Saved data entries
++++++++++

(* ===== verification/Inject.v ===== *)
(** Secrets for pods: the renderer and its service (internal/inject/renderer.go,
    internal/service/inject.go), the admission webhook that mounts a volume
    (internal/webhook/mutate.go) and the CSI provider that fills it
    (internal/inject/csi).

    A [range] over a Go map visits its entries in an order of its own each time:
    [range] of the class [MapRange] is the order of the [n]th loop. [fmt.Sprint],
    the JSON and YAML decoders and the HTTP client are parameters. *)

From S2P Require Import Prelude.
From S2P Require Import Effects.
From S2P Require Import GoLib.
From S2P Require Import Net.
From S2P Require Import Glob.
From S2P Require Import Identity.

#[local] Open Scope Z_scope.

Class MapRange := {
  range : ∀ {A : Type}, nat → gmap string A → list (string * A);
  Sprint : any → string;
}.
Class MapRangeLaws `{MapRange} := {
  range_perm : ∀ A n (m : gmap string A), range n m ≡ₚ map_to_list m;
  Sprint_string : ∀ s, Sprint (VStr s) = s;
}.

(** ** internal/inject/renderer.go *)

Module Renderer.

Definition FormatFiles : string := "files".
Definition FormatEnv : string := "env".
Definition FormatBoth : string := "both".

Record SecretRef := mkSecretRef { sr_Path : string; sr_FileName : string; sr_EnvName : string }.
Record RenderRequest := mkRenderRequest { rq_Secrets : list SecretRef; rq_Format : string }.
Record FileEntry := mkFileEntry { fe_Path : string; fe_Content : string; fe_Mode : string }.
Record EnvEntry := mkEnvEntry { ev_Name : string; ev_Value : string }.
Record RenderResult := mkRenderResult { rr_Files : list FileEntry; rr_Env : list EnvEntry }.

Definition sanitizeFileName (p : string) : string :=
  let p := TrimPrefix p "/" in
  let p := ReplaceAll p "/" "_" in
  if p =s "" then "secret" else p.

(** [strings.ToUpper] on ASCII letters. *)
Definition upper_ascii (c : ascii) : ascii :=
  let n := nat_of_ascii c in if Nat.leb 97 n && Nat.leb n 122 then ascii_of_nat (n - 32) else c.
Definition env_char (c : ascii) : bool :=
  let n := nat_of_ascii c in (Nat.leb 65 n && Nat.leb n 90) || (Nat.leb 48 n && Nat.leb n 57).
Fixpoint map_string (f : ascii → ascii) (s : string) : string :=
  match s with EmptyString => EmptyString | String c s => String (f c) (map_string f s) end.

(** Names are taken byte by byte: a character outside ASCII gives one [_] per
    byte where the source writes one for the character. *)
Definition sanitizeEnvName (raw : string) : string :=
  let raw := map_string upper_ascii raw in
  let out := TrimByte "_" (map_string (λ c, if env_char c then c else "_"%char) raw) in
  if out =s "" then "SECRET" else out.

Section render.
Context {ranges : MapRange}.

(** The lines of [flattenSecret] after the first. *)
Definition flat_line (kv : string * any) : string := kv.1 +:+ "=" +:+ Sprint kv.2.
Fixpoint join_lines (lines : list string) : string :=
  match lines with
  | [] => ""
  | [l] => l
  | l :: lines => l +:+ newline +:+ join_lines lines
  end.

Definition flattenSecret (n : nat) (data : gmap string any) : string :=
  if Nat.eqb (size data) 0 then ""
  else match Nat.eqb (size data) 1, range n data with
       | true, (_, v) :: _ => Sprint v
       | _, entries => join_lines (flat_line <$> entries)
       end.

Definition env_name (ref : SecretRef) (keys : nat) (key : string) : string :=
  if sr_EnvName ref =s "" then sanitizeEnvName (sr_Path ref +:+ "_" +:+ key)
  else if Nat.eqb keys 1 then sr_EnvName ref
  else sanitizeEnvName (sr_EnvName ref +:+ "_" +:+ key).

Definition wants_files (format : string) : bool := (format =s FormatFiles) || (format =s FormatBoth).
Definition wants_env (format : string) : bool := (format =s FormatEnv) || (format =s FormatBoth).

(** One reference; [n] counts the loops over maps so far. *)
Definition render_ref {S} (ReadSecret : string → prog S (gmap string any)) (format : string)
    (acc : nat * RenderResult) (ref : SecretRef) : prog S (nat * RenderResult) :=
  let '(n, result) := acc in
  _ ← guard_not (sr_Path ref =s "") (Plain "secret path is required");
  data ← ReadSecret (sr_Path ref);
  let fileName := if sr_FileName ref =s "" then sanitizeFileName (sr_Path ref) else sr_FileName ref in
  let files := if wants_files format
    then [mkFileEntry (CleanRooted ("/vault/secrets/" +:+ fileName)) (flattenSecret n data) "0400"] else [] in
  let env := if wants_env format
    then (λ kv, mkEnvEntry (env_name ref (size data) kv.1) (Sprint kv.2)) <$> range (n + 1) data else [] in
  mret ((n + 2)%nat, mkRenderResult (rr_Files result ++ files) (rr_Env result ++ env)).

++++++++++

Please determine how many lines of the records above include the word "FormatFiles", replying with a number alone.

Task output. 2